### Task item
When a line in the entries contains the word "Fixpoint", copy that line in full.

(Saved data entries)
────────────────

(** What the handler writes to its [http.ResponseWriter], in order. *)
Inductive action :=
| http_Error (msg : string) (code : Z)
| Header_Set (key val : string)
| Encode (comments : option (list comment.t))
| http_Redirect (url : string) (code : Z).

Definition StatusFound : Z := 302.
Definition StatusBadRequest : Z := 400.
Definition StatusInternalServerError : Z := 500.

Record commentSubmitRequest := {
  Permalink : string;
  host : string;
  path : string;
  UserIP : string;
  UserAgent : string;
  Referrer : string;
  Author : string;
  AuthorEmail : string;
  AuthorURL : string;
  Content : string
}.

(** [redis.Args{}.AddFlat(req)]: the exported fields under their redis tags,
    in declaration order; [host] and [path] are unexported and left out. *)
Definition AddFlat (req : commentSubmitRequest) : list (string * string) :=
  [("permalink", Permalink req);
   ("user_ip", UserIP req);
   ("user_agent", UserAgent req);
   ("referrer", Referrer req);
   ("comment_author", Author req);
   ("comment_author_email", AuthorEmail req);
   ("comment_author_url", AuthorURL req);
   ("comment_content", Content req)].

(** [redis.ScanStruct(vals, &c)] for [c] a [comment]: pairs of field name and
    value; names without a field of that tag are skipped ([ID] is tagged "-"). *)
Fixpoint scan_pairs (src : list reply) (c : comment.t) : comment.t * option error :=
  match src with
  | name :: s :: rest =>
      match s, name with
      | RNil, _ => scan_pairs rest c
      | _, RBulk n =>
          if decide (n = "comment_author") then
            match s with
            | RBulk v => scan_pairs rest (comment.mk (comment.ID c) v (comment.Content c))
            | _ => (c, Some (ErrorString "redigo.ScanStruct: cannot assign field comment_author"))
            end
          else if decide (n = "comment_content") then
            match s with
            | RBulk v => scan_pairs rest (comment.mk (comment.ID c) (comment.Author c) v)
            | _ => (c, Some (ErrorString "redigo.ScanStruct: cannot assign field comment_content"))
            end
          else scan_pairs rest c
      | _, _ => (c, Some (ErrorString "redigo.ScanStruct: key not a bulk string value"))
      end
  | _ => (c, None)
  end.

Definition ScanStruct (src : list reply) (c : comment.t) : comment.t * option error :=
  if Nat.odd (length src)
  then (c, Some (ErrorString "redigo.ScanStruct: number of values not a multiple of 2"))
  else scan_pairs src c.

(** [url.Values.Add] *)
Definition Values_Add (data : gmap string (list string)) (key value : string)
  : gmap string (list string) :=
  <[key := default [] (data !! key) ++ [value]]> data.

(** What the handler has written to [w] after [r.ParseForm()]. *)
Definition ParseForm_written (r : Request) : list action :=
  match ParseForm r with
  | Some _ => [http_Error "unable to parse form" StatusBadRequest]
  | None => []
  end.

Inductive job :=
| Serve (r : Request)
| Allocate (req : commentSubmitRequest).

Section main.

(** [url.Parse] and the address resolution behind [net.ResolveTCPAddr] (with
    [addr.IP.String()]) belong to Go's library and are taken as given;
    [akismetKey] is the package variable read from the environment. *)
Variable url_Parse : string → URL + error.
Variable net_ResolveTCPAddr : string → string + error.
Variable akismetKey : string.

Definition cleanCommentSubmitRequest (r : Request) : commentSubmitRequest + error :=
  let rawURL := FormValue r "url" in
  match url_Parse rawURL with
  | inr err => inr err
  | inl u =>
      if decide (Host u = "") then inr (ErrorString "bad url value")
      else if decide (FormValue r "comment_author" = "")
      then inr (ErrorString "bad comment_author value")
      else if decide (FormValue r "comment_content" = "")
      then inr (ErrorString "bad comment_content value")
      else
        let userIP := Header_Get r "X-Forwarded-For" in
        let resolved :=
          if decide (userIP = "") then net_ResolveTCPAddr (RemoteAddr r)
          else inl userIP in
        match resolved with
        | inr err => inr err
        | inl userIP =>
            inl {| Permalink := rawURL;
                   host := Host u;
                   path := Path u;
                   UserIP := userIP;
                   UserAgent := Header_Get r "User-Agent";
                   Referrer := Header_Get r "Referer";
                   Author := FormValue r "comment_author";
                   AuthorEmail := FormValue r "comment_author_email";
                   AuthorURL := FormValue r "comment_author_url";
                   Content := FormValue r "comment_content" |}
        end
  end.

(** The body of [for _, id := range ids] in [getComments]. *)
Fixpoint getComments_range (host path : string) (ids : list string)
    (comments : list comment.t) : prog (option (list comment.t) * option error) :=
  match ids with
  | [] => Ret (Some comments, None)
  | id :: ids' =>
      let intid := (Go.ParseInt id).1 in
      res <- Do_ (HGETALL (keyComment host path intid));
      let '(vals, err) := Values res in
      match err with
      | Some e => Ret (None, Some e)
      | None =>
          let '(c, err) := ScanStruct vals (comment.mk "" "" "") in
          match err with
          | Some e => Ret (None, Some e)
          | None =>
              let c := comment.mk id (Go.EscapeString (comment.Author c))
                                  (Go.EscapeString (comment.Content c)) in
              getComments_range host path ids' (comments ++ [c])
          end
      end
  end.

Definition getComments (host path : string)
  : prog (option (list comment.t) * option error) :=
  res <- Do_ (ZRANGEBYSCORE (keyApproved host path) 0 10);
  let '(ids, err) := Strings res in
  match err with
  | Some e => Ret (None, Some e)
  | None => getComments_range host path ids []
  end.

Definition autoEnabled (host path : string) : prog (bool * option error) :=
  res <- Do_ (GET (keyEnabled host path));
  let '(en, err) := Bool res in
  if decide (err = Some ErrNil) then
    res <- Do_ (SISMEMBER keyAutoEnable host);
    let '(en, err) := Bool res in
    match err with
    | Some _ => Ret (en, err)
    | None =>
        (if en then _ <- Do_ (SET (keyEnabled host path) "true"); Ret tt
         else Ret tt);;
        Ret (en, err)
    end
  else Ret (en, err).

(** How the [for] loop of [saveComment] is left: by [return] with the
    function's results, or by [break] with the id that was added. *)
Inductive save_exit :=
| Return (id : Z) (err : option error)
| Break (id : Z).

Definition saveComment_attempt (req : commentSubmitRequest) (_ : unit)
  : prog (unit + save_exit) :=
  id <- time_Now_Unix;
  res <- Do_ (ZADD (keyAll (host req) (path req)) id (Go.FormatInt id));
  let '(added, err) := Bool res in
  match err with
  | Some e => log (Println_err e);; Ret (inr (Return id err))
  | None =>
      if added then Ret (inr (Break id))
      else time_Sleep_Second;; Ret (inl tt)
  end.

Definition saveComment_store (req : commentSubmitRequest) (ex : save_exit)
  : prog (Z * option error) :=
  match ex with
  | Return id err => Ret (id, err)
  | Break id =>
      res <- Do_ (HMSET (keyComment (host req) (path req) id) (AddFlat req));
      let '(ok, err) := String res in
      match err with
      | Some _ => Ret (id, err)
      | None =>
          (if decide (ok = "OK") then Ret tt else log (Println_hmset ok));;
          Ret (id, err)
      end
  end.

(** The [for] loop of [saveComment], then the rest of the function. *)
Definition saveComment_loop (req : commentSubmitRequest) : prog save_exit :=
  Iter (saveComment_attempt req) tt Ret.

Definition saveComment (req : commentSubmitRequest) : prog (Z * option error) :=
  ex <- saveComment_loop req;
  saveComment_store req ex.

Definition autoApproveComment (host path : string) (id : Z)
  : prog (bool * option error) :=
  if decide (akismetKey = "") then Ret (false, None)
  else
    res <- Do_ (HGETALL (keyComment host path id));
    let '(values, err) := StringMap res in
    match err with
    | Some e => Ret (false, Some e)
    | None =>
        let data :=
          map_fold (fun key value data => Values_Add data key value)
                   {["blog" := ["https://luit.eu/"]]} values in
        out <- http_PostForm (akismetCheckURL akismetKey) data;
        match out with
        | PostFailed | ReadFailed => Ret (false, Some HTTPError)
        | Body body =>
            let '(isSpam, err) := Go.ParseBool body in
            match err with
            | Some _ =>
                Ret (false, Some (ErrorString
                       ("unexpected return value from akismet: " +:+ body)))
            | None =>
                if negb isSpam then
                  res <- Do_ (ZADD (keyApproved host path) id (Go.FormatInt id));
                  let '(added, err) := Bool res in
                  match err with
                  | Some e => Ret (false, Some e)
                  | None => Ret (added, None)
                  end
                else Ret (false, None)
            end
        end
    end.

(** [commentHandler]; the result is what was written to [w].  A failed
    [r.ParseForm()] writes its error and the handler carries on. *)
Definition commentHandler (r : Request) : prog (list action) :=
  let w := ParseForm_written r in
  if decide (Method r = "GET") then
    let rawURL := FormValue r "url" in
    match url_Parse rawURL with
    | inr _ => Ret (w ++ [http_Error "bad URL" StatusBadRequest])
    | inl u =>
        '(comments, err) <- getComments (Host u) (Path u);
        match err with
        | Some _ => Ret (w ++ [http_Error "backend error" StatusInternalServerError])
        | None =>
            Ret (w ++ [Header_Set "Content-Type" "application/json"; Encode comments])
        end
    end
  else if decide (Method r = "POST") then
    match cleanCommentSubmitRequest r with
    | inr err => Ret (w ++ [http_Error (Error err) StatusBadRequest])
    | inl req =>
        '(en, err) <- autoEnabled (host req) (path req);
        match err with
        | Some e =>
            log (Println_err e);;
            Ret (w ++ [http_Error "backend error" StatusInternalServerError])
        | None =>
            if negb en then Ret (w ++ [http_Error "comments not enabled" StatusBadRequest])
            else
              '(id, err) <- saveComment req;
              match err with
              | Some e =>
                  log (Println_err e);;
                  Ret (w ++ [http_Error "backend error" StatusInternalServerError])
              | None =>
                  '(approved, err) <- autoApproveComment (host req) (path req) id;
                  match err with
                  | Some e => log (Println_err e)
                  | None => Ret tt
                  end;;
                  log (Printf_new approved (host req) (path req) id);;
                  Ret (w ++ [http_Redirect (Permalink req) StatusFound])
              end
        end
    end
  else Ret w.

────────────────

### Result for this task
Fixpoint scan_pairs (src : list reply) (c : comment.t) : comment.t * option error :=
Fixpoint getComments_range (host path : string) (ids : list string)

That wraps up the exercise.